What the task requires: From the entries below, return only the lines starting at the one that contains "destruct x. destruct" and ending at the one that contains "same id and leaves the store alone. *)", exactly as they stand.

(Records from a dataset)

---*---

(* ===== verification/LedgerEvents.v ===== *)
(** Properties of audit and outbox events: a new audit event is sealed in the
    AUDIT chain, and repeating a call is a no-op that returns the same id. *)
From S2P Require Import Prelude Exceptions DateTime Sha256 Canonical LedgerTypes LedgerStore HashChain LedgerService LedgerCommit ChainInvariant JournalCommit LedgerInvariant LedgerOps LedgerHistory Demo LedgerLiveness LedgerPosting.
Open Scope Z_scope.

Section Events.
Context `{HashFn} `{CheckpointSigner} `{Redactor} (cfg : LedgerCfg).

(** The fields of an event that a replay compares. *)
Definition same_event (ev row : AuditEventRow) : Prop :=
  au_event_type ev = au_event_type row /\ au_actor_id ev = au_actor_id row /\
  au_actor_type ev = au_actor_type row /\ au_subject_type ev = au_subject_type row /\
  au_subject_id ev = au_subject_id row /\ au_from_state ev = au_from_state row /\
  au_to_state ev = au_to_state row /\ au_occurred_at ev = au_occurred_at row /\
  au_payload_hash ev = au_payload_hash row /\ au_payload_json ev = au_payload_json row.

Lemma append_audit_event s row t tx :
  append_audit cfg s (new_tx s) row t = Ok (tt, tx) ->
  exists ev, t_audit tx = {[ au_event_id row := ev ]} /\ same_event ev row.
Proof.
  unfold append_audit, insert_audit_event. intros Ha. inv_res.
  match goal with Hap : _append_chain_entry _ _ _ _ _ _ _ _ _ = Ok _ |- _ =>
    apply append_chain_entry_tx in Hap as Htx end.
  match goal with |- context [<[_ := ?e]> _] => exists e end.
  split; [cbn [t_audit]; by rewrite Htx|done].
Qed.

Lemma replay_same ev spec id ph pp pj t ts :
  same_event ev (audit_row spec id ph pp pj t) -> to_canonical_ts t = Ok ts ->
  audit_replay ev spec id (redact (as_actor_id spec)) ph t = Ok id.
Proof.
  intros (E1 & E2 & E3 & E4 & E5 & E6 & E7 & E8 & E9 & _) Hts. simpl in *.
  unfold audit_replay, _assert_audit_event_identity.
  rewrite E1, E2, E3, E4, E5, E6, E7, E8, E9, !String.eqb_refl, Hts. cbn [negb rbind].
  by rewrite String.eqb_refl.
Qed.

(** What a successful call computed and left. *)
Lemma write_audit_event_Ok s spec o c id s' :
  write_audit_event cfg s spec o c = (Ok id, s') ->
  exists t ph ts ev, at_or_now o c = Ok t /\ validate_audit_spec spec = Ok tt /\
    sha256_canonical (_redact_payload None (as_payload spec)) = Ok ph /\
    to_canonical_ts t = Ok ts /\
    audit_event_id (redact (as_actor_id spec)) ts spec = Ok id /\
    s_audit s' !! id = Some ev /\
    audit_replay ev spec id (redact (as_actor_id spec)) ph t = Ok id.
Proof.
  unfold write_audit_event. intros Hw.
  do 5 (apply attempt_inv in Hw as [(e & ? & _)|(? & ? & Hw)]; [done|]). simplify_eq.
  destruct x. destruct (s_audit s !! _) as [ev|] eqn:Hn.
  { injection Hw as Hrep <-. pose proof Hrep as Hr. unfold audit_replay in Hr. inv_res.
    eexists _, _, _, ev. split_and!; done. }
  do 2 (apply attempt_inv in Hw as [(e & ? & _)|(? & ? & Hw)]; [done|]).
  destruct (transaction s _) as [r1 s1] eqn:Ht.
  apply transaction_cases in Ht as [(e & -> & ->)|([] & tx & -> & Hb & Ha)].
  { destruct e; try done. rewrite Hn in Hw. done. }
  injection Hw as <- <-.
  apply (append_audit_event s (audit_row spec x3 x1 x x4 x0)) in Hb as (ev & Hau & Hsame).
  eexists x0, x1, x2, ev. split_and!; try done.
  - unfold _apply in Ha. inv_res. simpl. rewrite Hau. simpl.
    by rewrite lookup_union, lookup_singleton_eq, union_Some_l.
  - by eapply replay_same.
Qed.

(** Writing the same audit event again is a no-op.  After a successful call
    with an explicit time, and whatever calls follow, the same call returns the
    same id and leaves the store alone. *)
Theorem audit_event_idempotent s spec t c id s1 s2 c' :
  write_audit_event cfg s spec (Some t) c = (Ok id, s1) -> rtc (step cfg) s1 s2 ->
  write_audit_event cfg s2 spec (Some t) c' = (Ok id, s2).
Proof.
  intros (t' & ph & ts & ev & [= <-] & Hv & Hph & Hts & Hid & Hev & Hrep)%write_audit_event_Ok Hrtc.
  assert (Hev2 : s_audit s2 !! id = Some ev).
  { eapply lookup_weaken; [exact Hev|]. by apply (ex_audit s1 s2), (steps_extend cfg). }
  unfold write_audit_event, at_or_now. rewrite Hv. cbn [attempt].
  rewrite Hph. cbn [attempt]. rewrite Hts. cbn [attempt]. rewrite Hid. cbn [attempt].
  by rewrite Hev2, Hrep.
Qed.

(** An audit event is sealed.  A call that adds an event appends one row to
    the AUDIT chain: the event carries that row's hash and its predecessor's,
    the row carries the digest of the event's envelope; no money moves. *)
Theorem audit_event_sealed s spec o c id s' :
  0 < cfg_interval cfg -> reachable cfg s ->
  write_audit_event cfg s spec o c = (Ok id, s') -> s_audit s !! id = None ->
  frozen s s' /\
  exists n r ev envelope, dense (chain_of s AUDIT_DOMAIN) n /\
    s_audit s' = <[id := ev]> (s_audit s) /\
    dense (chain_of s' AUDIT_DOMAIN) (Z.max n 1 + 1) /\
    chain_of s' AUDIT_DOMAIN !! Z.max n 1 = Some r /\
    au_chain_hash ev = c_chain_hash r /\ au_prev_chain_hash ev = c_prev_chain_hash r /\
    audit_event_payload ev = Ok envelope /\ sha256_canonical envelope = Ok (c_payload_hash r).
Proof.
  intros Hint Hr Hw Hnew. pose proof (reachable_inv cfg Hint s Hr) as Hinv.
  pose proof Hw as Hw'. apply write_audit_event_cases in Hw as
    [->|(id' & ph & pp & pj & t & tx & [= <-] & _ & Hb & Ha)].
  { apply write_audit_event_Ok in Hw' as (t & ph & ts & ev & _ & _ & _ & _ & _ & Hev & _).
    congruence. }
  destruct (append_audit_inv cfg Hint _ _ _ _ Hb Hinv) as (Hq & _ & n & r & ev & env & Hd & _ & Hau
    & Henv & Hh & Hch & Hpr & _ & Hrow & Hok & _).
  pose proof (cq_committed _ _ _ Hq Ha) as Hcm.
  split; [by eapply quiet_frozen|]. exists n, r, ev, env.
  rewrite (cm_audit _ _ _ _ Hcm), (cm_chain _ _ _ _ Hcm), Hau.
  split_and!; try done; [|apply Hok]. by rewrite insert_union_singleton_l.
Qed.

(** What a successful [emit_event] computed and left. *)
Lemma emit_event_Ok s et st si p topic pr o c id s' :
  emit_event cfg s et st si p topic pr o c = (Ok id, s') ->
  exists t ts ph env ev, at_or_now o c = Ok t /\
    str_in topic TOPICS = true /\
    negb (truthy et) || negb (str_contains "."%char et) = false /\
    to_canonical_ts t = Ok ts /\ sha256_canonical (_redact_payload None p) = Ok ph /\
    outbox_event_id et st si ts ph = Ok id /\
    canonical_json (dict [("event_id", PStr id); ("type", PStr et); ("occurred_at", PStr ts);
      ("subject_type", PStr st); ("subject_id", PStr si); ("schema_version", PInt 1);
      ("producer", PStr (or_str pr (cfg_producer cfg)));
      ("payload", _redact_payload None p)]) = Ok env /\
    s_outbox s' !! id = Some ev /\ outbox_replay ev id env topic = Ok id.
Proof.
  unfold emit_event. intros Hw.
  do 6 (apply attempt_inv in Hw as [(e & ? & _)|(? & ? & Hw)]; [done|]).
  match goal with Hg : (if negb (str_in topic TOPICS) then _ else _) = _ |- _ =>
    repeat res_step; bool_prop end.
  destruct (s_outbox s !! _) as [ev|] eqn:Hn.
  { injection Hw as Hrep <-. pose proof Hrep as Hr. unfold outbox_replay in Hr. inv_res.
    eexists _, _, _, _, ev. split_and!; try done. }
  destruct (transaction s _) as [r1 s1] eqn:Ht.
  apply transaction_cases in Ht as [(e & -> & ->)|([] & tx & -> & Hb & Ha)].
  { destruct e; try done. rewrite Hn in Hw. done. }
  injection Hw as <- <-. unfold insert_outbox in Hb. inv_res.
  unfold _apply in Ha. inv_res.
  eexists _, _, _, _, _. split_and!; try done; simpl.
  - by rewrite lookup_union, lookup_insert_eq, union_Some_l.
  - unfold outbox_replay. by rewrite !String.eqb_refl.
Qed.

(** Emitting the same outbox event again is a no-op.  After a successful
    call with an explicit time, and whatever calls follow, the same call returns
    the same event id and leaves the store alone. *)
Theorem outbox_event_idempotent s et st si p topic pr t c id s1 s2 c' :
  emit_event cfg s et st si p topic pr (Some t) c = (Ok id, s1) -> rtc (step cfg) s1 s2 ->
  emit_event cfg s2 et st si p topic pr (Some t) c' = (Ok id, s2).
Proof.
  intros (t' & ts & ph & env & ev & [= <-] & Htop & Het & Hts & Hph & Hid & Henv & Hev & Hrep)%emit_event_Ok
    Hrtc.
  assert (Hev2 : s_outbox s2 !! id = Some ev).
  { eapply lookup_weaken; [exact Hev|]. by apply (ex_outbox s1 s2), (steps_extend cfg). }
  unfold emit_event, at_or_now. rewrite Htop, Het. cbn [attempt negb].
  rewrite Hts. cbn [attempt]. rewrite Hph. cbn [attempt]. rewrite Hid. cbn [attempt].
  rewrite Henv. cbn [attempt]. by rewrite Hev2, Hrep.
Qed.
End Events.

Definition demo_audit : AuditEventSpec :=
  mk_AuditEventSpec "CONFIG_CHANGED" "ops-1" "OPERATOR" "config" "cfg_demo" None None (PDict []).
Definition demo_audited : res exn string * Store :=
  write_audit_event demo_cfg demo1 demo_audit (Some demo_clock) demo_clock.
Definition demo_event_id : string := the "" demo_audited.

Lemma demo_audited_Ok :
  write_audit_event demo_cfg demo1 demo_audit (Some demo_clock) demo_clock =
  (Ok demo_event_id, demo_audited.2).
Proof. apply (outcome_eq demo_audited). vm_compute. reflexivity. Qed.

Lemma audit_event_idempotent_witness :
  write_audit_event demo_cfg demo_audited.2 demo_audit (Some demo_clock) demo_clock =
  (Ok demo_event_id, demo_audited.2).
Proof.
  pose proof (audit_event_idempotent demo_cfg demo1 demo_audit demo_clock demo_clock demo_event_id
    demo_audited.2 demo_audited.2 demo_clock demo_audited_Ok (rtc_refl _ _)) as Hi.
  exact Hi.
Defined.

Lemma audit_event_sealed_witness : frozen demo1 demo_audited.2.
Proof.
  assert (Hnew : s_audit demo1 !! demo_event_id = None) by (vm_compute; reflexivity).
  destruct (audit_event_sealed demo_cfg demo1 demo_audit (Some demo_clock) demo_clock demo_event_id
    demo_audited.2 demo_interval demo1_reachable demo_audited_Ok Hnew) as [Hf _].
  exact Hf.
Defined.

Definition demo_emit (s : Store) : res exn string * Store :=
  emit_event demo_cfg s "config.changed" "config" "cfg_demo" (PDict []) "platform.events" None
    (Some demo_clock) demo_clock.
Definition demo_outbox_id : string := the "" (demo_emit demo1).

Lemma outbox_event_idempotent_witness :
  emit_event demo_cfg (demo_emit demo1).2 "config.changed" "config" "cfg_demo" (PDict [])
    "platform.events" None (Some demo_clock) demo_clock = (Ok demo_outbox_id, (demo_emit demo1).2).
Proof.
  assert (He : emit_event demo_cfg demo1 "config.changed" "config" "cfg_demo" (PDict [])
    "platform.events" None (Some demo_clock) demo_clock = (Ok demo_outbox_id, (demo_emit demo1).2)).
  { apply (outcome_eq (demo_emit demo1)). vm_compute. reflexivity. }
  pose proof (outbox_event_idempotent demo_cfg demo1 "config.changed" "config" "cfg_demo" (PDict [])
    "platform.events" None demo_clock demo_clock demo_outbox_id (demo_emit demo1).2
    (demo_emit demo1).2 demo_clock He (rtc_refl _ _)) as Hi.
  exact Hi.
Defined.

---*---

Result:
  destruct x. destruct (s_audit s !! _) as [ev|] eqn:Hn.
  { injection Hw as Hrep <-. pose proof Hrep as Hr. unfold audit_replay in Hr. inv_res.
    eexists _, _, _, ev. split_and!; done. }
  do 2 (apply attempt_inv in Hw as [(e & ? & _)|(? & ? & Hw)]; [done|]).
  destruct (transaction s _) as [r1 s1] eqn:Ht.
  apply transaction_cases in Ht as [(e & -> & ->)|([] & tx & -> & Hb & Ha)].
  { destruct e; try done. rewrite Hn in Hw. done. }
  injection Hw as <- <-.
  apply (append_audit_event s (audit_row spec x3 x1 x x4 x0)) in Hb as (ev & Hau & Hsame).
  eexists x0, x1, x2, ev. split_and!; try done.
  - unfold _apply in Ha. inv_res. simpl. rewrite Hau. simpl.
    by rewrite lookup_union, lookup_singleton_eq, union_Some_l.
  - by eapply replay_same.
Qed.

(** Writing the same audit event again is a no-op.  After a successful call
    with an explicit time, and whatever calls follow, the same call returns the
    same id and leaves the store alone. *)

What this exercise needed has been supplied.